WORK INSTRUCTIONS: Write out the entries below exactly, from the first line to the one with "From Stdlib Require Import ZArith Lia Ascii.", both ends included.

--- DATA FOR THIS EXERCISE ---

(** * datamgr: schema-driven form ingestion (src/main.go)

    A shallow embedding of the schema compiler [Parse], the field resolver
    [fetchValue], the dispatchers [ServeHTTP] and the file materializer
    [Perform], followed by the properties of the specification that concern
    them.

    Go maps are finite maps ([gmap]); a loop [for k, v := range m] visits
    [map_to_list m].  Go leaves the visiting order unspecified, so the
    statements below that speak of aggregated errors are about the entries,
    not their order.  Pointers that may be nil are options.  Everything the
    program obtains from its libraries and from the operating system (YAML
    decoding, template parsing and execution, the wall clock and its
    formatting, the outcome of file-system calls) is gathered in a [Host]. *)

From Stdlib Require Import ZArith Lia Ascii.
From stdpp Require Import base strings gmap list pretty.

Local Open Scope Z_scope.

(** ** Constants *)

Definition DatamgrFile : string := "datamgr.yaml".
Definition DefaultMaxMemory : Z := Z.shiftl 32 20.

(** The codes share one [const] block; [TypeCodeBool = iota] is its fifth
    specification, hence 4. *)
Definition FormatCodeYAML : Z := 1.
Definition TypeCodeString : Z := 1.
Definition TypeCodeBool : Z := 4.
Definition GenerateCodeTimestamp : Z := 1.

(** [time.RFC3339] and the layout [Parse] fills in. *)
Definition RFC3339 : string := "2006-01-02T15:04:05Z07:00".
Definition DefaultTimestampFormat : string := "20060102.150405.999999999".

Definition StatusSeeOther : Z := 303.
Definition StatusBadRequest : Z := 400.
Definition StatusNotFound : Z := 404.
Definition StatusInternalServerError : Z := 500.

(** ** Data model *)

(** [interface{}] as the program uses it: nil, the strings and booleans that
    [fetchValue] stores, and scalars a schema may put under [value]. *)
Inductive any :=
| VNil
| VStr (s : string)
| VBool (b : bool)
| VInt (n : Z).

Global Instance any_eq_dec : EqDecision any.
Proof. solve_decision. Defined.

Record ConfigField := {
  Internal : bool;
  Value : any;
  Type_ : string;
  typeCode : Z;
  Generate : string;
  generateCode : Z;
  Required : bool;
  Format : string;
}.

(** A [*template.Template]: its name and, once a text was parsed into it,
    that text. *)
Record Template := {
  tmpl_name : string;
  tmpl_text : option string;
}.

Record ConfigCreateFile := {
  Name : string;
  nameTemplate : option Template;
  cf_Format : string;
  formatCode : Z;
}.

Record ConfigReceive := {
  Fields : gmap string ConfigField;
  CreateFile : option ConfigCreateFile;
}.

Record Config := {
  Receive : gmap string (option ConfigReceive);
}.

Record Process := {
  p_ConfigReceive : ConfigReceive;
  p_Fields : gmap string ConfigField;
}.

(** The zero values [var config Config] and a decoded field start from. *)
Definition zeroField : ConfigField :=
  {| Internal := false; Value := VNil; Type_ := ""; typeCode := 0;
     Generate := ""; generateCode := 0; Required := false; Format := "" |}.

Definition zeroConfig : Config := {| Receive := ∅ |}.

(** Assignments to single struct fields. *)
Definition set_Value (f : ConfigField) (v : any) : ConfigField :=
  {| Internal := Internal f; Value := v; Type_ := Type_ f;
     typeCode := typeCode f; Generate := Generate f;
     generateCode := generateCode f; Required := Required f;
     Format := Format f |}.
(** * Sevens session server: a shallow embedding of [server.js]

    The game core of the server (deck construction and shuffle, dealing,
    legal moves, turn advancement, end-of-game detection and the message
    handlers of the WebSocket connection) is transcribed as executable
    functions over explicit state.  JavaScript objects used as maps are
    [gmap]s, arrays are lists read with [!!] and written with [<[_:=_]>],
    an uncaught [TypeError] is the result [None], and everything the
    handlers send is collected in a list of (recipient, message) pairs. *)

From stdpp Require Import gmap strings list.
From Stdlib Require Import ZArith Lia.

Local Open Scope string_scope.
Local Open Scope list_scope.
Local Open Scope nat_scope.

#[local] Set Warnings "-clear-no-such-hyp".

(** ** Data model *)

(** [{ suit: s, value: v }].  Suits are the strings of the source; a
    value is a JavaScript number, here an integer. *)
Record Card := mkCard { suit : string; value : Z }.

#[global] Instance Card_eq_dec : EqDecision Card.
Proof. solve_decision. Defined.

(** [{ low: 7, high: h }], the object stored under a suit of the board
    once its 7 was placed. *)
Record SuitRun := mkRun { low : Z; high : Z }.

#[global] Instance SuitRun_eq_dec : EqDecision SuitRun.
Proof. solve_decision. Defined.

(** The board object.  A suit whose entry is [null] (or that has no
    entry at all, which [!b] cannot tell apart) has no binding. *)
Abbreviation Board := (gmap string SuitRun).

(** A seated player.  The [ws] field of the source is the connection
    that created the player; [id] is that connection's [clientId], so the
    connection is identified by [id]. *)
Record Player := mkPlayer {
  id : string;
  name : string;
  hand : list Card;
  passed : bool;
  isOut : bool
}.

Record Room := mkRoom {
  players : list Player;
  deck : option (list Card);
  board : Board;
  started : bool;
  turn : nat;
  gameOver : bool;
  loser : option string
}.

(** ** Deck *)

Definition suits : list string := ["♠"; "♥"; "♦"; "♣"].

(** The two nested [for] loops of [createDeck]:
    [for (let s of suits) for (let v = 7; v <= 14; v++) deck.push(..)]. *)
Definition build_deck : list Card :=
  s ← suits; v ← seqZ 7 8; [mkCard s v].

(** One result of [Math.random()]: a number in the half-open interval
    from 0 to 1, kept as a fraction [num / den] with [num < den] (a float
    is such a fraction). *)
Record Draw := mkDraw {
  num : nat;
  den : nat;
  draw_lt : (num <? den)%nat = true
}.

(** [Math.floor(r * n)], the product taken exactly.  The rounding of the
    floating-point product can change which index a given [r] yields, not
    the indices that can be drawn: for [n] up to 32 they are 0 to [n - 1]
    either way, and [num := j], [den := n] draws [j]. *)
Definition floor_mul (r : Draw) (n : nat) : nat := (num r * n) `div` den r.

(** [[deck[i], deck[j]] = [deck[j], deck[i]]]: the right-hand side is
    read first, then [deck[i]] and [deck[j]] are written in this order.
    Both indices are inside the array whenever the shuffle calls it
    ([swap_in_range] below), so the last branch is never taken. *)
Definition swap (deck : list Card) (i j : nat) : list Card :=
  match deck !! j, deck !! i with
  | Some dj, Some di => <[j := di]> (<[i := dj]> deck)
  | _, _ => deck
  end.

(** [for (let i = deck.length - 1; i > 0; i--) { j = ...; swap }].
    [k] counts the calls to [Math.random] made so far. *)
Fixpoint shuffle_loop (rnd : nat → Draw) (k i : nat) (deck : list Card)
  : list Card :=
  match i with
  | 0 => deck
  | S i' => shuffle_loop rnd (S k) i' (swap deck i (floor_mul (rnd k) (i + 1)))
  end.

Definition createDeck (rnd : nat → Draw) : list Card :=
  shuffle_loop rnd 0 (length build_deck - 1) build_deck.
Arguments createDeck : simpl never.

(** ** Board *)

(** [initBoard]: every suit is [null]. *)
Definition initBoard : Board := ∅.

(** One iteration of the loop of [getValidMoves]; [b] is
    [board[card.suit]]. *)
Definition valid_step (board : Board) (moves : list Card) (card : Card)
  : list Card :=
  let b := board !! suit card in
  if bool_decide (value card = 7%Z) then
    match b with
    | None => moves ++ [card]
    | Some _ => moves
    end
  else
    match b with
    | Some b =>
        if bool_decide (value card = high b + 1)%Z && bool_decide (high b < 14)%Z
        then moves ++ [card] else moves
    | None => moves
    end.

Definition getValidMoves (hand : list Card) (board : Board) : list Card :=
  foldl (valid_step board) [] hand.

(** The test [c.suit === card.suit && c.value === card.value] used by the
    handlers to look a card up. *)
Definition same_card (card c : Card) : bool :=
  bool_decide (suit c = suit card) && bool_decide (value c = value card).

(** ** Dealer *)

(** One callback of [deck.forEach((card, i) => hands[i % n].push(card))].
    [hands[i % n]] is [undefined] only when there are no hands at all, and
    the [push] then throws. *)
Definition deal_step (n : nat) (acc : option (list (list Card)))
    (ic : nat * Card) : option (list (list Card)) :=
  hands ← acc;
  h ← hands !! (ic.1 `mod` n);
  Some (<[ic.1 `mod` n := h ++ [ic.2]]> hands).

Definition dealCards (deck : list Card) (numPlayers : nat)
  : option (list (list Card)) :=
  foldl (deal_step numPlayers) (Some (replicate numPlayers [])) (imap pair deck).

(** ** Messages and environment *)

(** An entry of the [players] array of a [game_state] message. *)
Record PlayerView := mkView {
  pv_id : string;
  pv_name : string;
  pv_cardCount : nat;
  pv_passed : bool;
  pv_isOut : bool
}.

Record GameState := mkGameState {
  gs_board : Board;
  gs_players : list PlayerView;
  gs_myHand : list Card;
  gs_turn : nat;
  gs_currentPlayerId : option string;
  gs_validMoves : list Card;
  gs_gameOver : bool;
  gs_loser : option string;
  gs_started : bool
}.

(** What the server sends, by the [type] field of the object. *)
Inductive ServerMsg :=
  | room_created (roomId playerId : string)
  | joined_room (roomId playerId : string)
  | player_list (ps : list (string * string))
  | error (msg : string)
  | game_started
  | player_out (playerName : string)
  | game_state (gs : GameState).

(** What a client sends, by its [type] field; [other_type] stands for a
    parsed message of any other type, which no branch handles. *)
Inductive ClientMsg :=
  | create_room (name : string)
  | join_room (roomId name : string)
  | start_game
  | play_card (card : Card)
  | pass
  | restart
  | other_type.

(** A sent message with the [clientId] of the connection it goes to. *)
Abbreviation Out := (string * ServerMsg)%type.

---

RESPONSE BELOW:
(** * datamgr: schema-driven form ingestion (src/main.go)

    A shallow embedding of the schema compiler [Parse], the field resolver
    [fetchValue], the dispatchers [ServeHTTP] and the file materializer
    [Perform], followed by the properties of the specification that concern
    them.

    Go maps are finite maps ([gmap]); a loop [for k, v := range m] visits
    [map_to_list m].  Go leaves the visiting order unspecified, so the
    statements below that speak of aggregated errors are about the entries,
    not their order.  Pointers that may be nil are options.  Everything the
    program obtains from its libraries and from the operating system (YAML
    decoding, template parsing and execution, the wall clock and its
    formatting, the outcome of file-system calls) is gathered in a [Host]. *)

From Stdlib Require Import ZArith Lia Ascii.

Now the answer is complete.